We in many ways caught the market transition on data centre virtualisation, and our large peers, by surprise. Much like we did when Nortel, Lucent, Alcatel, Siemens, Ericsson said, ‘Cisco, you really don’t understand telephony, you really don’t understand this market.’ We didn’t do bad. We became the No.1 player, probably five times the market cap.
The data centre in this market has similar characteristics. Make no mistake about it, they see us coming – this time we’re not going to sneak up on anybody – but this really is the breadth and depth we offer to our partners that no one else does. We are a partner-driven organisation. Our other peers, you don’t hear that from any of them.

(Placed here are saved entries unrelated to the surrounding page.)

Lemma crc_remainder l : Forall is_byte l → is_remainder (bytes_val l) (crc16XModem l).
Proof.
  induction l as [|b l IH] using rev_ind; intros Hl.
  - split; [done|]. by exists 0.
  - apply Forall_app in Hl as [Hl Hb%Forall_inv]. destruct (IH Hl) as (Hr & q & Hq & Heq).
    unfold crc16XModem. rewrite fold_left_app. cbn [fold_left]. fold (crc16XModem l).
    set (c := crc16XModem l) in *. unfold crc_byte.
    assert (i32_shl b 8 = Z.shiftl b 8) as ->.
    { unfold is_byte in Hb. rewrite (i32_shl_small b 8), Z.shiftl_mul_pow2 by (change (2 ^ 8) with 256; lia). done. }
    assert (0 <= Z.lxor c (Z.shiftl b 8) < 2 ^ 16) as Hc'.
    { apply lxor_small; [lia|done|]. unfold is_byte in Hb. rewrite Z.shiftl_mul_pow2 by lia. lia. }
    destruct (crc_bits_spec 8 _ Hc') as (Hr' & q' & Hq' & Heq'). split; [exact Hr'|].
    exists (Z.lxor (Z.shiftl q 8) q'). split; [by apply Z.lxor_nonneg; rewrite Z.shiftl_nonneg|].
    rewrite bytes_val_snoc_xor, Z.shiftl_lxor, gmul_lxor, gmul_shiftl by (lia || done).
    rewrite Z.shiftl_shiftl by lia. change (8 + 16) with (16 + 8). rewrite <-Z.shiftl_shiftl, Heq by lia.
    rewrite Z.shiftl_lxor in *. rewrite (Z.shiftl_shiftl b) in Heq' by lia.
    change (8 + Z.of_nat 8) with 16 in Heq'. change (Z.of_nat 8) with 8 in Heq'.
    transitivity (Z.lxor (Z.shiftl (gmul q) 8) (Z.lxor (Z.shiftl c 8) (Z.shiftl b 16))); [xor|].
    rewrite Heq'. xor.
Qed.

(** ** Classification in terms of the number an address stands for *)
Lemma bytes_val_bound l : Forall is_byte l → 0 <= bytes_val l < 2 ^ (8 * Z.of_nat (length l)).
Proof.
  induction l as [|b l IH] using rev_ind; [done|]. intros [Hl Hb%Forall_inv]%Forall_app.
  specialize (IH Hl). unfold is_byte in Hb. rewrite bytes_val_snoc, length_app. simpl.
  replace (8 * Z.of_nat (length l + 1)) with (8 * Z.of_nat (length l) + 8) by lia.
  rewrite Z.pow_add_r by lia. change (2 ^ 8) with 256. lia.
Qed.

Lemma bytes_val_app l1 l2 : bytes_val (l1 ++ l2) = bytes_val l1 * 2 ^ (8 * Z.of_nat (length l2)) + bytes_val l2.
Proof.
  induction l2 as [|b l2 IH] using rev_ind.
  - rewrite app_nil_r. simpl. change (bytes_val []) with 0. lia.
  - rewrite app_assoc, !bytes_val_snoc, IH, length_app. simpl.
    replace (8 * Z.of_nat (length l2 + 1)) with (8 * Z.of_nat (length l2) + 8) by lia.
    rewrite Z.pow_add_r by lia. change (2 ^ 8) with 256. ring.
Qed.

Lemma first_byte b l : Forall is_byte (b :: l) →
  byte_at (b :: l) 0 = bytes_val (b :: l) / 2 ^ (8 * Z.of_nat (length l)).
Proof.
  intros Hl%Forall_inv_tail%bytes_val_bound. change (b :: l) with ([b] ++ l).
  rewrite bytes_val_app. rewrite Z.div_add_l, Z.div_small by lia.
  unfold bytes_val; simpl. unfold byte_at. simpl. lia.
Qed.

Lemma swap16_bytes a x y : is_byte x → is_byte y → swap16 (a * 2 ^ 16 + (x * 256 + y)) = Z.lor x (i32_shl y 8).
Proof.
  unfold is_byte. intros Hx Hy. unfold swap16. change 255 with (Z.ones 8).
  assert (∀ k z, 0 <= z < 256 → (k * 256 + z) mod 256 = z) as Hm.
  { intros k z Hz. by rewrite Z.add_comm, Z.mod_add, Z.mod_small by lia. }
  rewrite !Z.land_ones, Z.shiftr_div_pow2, Z.shiftl_mul_pow2 by lia.
  rewrite i32_shl_small by (change (2 ^ 8) with 256; lia). rewrite Z.lor_comm, lor_add by lia.
  replace (a * 2 ^ 16 + (x * 256 + y)) with ((a * 256 + x) * 256 + y) by lia. change (2 ^ 8) with 256.
  rewrite Z.div_add_l, (Z.div_small y), Z.add_0_r, !Hm by lia. by apply (shift_in_xor 8).
Qed.

(** Length in bytes of the decoding of a string of [n] characters. *)
Definition decoded_length (n : nat) : Z := 5 * Z.of_nat n / 8.
Definition address_number (l : text) : Z := base32_val l / 2 ^ (5 * Z.of_nat (length l) mod 8).

(** What makes an address of kind [k]: the length, the alphabet, the leading byte
    of its number, and its last two bytes as the remainder of the rest. *)
Definition well_formed (l : text) (k : StellarAddressKind) : Prop :=
  (length l = 56%nat ∨ length l = 69%nat) ∧ forallb base32_char l = true ∧
  STELLAR_STRKEY_VERSION k = Some (address_number l / 2 ^ (8 * (decoded_length (length l) - 1))) ∧
  is_remainder (address_number l / 2 ^ 16) (swap16 (address_number l)).

Lemma VERSION_TO_KIND_spec v k : VERSION_TO_KIND v = Some k ↔ STELLAR_STRKEY_VERSION k = Some v.
Proof.
  split.
  - unfold VERSION_TO_KIND. intros ([i k'] & Hf & [= <-])%bind_Some. by apply list_find_Some in Hf as (_ & ? & _).
  - destruct k; intros [= <-]; reflexivity.
Qed.

Lemma split_last2 {A} (l : list A) p : length l = (p + 2)%nat → ∃ x y, l = take p l ++ [x; y].
Proof.
  intros Hl. destruct (drop p l) as [|x [|y [|z r]]] eqn:Hd;
    pose proof (f_equal length Hd) as He; rewrite length_drop in He; simpl in He; try lia.
  exists x, y. by rewrite <-Hd, take_drop.
Qed.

So at the heart, are we perfect? No. Do we occasionally make mistakes? Absolutely. And I want to apologise for the lead times last year and communications with the partners. We clearly hurt them and hurt ourselves and hurt our customers, and it look us too long to fix it. But if you look now, all the lead times, with very few exceptions, are within the range where we want it, and we’ve got a different process that, while there’ll occasionally be bumps during the year or surprises from a supplier, I think you’ll watch us handle it differently.
How often are you meeting with partners?
Pretty often. When I’m on the road, it’s probably a partner a day, minimum, and sometimes large groups of partners.
One of the changes occurring not only at Cisco, but business organisations and governments worldwide. We’re moving from command-and-control, which, candidly, we’re really good at and which I love. But we’re moving to collaboration, teamwork, social networking capabilities.
What’s three to five years down the line now?
Organisational transformations and the effectiveness that goes with it. That will drive a decade of productivity, that’s really big. It’ll save some of these systems close to bankruptcy in health care and it will transform education, internally,to companies as well as education in K-12 [kindergarten to Year 12] systems and higher education – it’s transformational.
You will also see the organisation structure [change]. Suddenly, and I would argue it’s going to be the network, IT will be so deeply embedded in the business process you won’t talk about business process and IT enabling it. They will be one and the same.